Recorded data
(* ===== verification/_CoqProject ===== *)
-Q . S2P
Prelude.v
Fifo8.v
DspArith.v
DspDecode.v
DspCore.v
DspAddr.v
DspAlu.v
DspAluSpec.v
DspMove.v
DspInstr.v
DspInstrSpec.v
DspSafe.v
DspReturns.v
DspDma.v
DspRun.v
GpEp.v
DspSystem.v
Nv2a.v
Pfifo.v
PrimRewrite.v
VertexSubmit.v
ImageBlit.v
Pgraph.v
Swizzle.v
Sha1.v
Rc4.v
Eeprom.v
I2c.v
AmdSmbus.v
XboxSmbus.v
S3tc.v
Memory.v
Nvnet.v
UsbPacket.v
Xblc.v
Xid.v
Apu.v
Adpcm.v
Vp.v
VpFrame.v
VoiceSamples.v
Envelope.v
Lpc47m157.v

## Directions
Please return exactly the lines from the one containing "ImageBlit.v" through the end of the entries above, adding no other line.

## Exercise solution
ImageBlit.v
Pgraph.v
Swizzle.v
Sha1.v
Rc4.v
Eeprom.v
I2c.v
AmdSmbus.v
XboxSmbus.v
S3tc.v
Memory.v
Nvnet.v
UsbPacket.v
Xblc.v
Xid.v
Apu.v
Adpcm.v
Vp.v
VpFrame.v
VoiceSamples.v
Envelope.v
Lpc47m157.v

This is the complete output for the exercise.